Tuesday, October 19, 2010

My Trip to Denmark

Last week I had a pleasant short trip to Aarhus, Denmark for the inauguration of the new Center for Research in the Foundations of Electronic Markets. Kevin Leyton-Brown had a more interesting trip to the center.

The Center focuses on real-world pricing mechanisms helped by secure computation building on research of Aarhus cryptographer Ivan Damgård. We heard several talks from government agencies and energy companies, seeing how the electricity network flows through Scandinavia and Northern Europe. Denmark with its many windmills is often an electricity exporter and messy pricing mechanisms come to play.

Dale Mortensen, the Northwestern Economics professor who won the Nobel prize last Monday, spends the falls in Aarhus so the Nobel prize was already big news there. When the local dean officially inaugurated the center, he noted that the center had international partners at Northwestern (Nicole Immorlica and myself) and used that fact to brag about Dale being at Aaarhus not once but twice. He never mentioned the other international partners. Take that Harvard. Dale himself was nowhere to be found.

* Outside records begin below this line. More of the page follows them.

Lemma Transition_preserves e next at_ actor e' : AlertEvent_Validate e = Ok tt -> Transition e next at_ actor = Ok e' ->
  AlertEvent_Validate e' = Ok tt.
Proof.
  intros Hv (-> & Hat & Hp & Hl & _)%Transition_Ok. apply AlertEvent_Validate_Ok in Hv as (Hs & Hr & Hf & Ha & H1 & H2 & H3 & Ht & Hst).
  assert (Hle : instant (LastSeen e) <= instant at_) by auto. clear Hl.
  pose proof (Ht (FiringAt e) ltac:(set_solver)) as Tf. pose proof (Ht (AcknowledgedAt e) ltac:(set_solver)) as Ta.
  pose proof (Ht (ResolvedAt e) ltac:(set_solver)) as Tr. clear Ht.
  pose proof (timestamp_bounds _ _ _ Tf) as Bf. pose proof (timestamp_bounds _ _ _ Ta) as Ba.
  pose proof (timestamp_at at_ (FirstSeen e) ltac:(lia)) as Tat.
  apply (fun H => timestamp_extend _ _ _ at_ H Hle) in Tf, Ta, Tr.
  apply AlertEvent_Validate_Ok. unfold enter_state; cbn [Event_Scope RuleID Fingerprint State FirstSeen LastSeen FiringAt AcknowledgedAt ResolvedAt].
  unfold IsZero. rewrite (proj2 (Z.eqb_neq _ _) H1).
  assert (Hn : next = EventFiring \/ next = EventAcknowledged \/ next = EventResolved).
  { destruct (permittedTransition_cases _ _ Hp) as [[_ [?|?]]|[[_ [?|?]]|[_ ?]]]; auto. }
  split_and!; try done; try lia.
  - by destruct Hn as [->|[->| ->]].
  - intros t Hin. set_unfold in Hin. destruct Hin as [->|[->|[->|[]]]]; case_bool_decide; done.
  - unfold state_timestamps, in_state in *. cbn [State FiringAt AcknowledgedAt ResolvedAt].
    destruct (permittedTransition_cases _ _ Hp) as [[Hs1 [->| ->]]|[[Hs1 [->| ->]]|[Hs1 ->]]]; rewrite Hs1 in Hst; decide_states;
      unfold IsZero, Before in *; rewrite ?Z.eqb_refl, ?(proj2 (Z.eqb_neq _ _) Hat); bool_simpl; cbn [negb andb orb];
      repeat match goal with |- context [(?a =? ?b)] => destruct (Z.eqb_spec a b) end;
      repeat match goal with |- context [(?a <? ?b)] => destruct (Z.ltb_spec a b) end; cbn; try done; try lia.
Qed.

(** Requested transitions, one after another; the first refusal ends the run. *)
Fixpoint run_transitions (e : AlertEvent) (requests : list (string * time * string)) : outcome AlertEvent :=
  match requests with
  | [] => Ok e
  | (next, at_, actor) :: rest =>
      match Transition e next at_ actor with Ok e' => run_transitions e' rest | Err err => Err err end
  end.

(** How many transitions are left from a state. *)
Definition state_rank (s : string) : nat :=
  if bool_decide (s = EventPending) then 3 else if bool_decide (s = EventFiring) then 2
  else if bool_decide (s = EventAcknowledged) then 1 else 0.

Definition same_identity (e e' : AlertEvent) : Prop :=
  ID e' = ID e /\ Event_Scope e' = Event_Scope e /\ RuleID e' = RuleID e /\ Fingerprint e' = Fingerprint e.

Lemma permittedTransition_rank s next : permittedTransition s next = true -> (state_rank next < state_rank s)%nat.
Proof.
  intros H. destruct (permittedTransition_cases _ _ H) as [[-> [->| ->]]|[[-> [->| ->]]|[-> ->]]]; by apply Nat.ltb_lt.
Qed.

(** the event state machine.  A transition of a valid event succeeds
    exactly when the target state is permitted and the time is neither zero nor
    before the last update; every run of successful transitions keeps the event
    valid, keeps its identity and first-seen time, never moves the last update
    back, and ends after at most three steps (none once resolved). *)
Theorem event_lifecycle_is_sound e : AlertEvent_Validate e = Ok tt ->
  (forall next at_ actor, is_ok (Transition e next at_ actor) = true <->
     permittedTransition (State e) next = true /\ instant at_ <> 0 /\ instant (LastSeen e) <= instant at_) /\
  forall requests e', run_transitions e requests = Ok e' ->
    AlertEvent_Validate e' = Ok tt /\ same_identity e e' /\ FirstSeen e' = FirstSeen e /\
    instant (LastSeen e) <= instant (LastSeen e') /\ (length requests + state_rank (State e') <= state_rank (State e))%nat.
Proof.
  intros Hv. split.
  - intros next at_ actor. pose proof Hv as (_ & _ & _ & _ & H1 & H2 & H3 & _)%AlertEvent_Validate_Ok. split.
    + intros H. destruct (Transition e next at_ actor) as [e'|] eqn:E; [|discriminate]. apply Transition_Ok in E as (_ & ? & ? & ? & _). auto.
    + intros (Hp & Ha & Hl). unfold Transition, IsZero, Before. rewrite !(proj2 (Z.eqb_neq _ _)) by done.
      rewrite !(proj2 (Z.ltb_ge _ _)) by lia. rewrite Hp. done.
  - intros requests. revert e Hv. induction requests as [|[[next at_] actor] rest IH]; intros e Hv e' H.
    + injection H as <-. unfold same_identity. split_and!; try done; cbn; lia.
    + cbn [run_transitions] in H. destruct (Transition e next at_ actor) as [e1|] eqn:E; [|discriminate].
      pose proof (Transition_preserves _ _ _ _ _ Hv E) as Hv1. apply Transition_Ok in E as (-> & _ & Hp & Hl & _).
      apply AlertEvent_Validate_Ok in Hv as (_ & _ & _ & _ & H1 & H2 & _).
      destruct (IH _ Hv1 _ H) as (Hv' & (I1 & I2 & I3 & I4) & Hf & Hl' & Hlen). apply permittedTransition_rank in Hp. specialize (Hl H2).
      unfold enter_state, IsZero in Hf. cbn [FirstSeen] in Hf. rewrite (proj2 (Z.eqb_neq _ _) H1) in Hf.
      cbn [enter_state LastSeen State] in *. cbn [length]. unfold same_identity. split_and!; try done; lia.
Qed.

Module ModelDemo.

Definition at_second (s : Z) : time := Time (unix_epoch + s * second) true.
Definition scope : Scope := MkScope "acme" "billing".
Definition event : AlertEvent :=
  {| ID := "event-1"; Event_Scope := scope; RuleID := "rule-1"; Fingerprint := "f1"; Labels := ∅; Evidence := ∅; State := EventPending;
     FirstSeen := at_second 10; LastSeen := at_second 20; FiringAt := zero_time; AcknowledgedAt := zero_time; ResolvedAt := zero_time;
     LastActor := "system:evaluator" |}.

At the workshop someone ran one of these weird rule auctions that on large scales is essentially a lottery. It costs 5 DKK (about US$1) for each bid. Each bid must be a multiple of 5 DKK. The player with the lowest unique bid pays that bid and gets an iPod Touch. I tried with a random bid. Game theorist Hervé Moulin won the auction. His strategy: Bid on every number from 5 to 75 DKK. A seemingly crazy strategy but with 15 DKK as his winning bid, he got the iPod for all of $18.

7 comments:

  1. I don't understand the rules of the auction. If his winning bid was 15 DKK (~ 3 USD), why did he have to pay $18?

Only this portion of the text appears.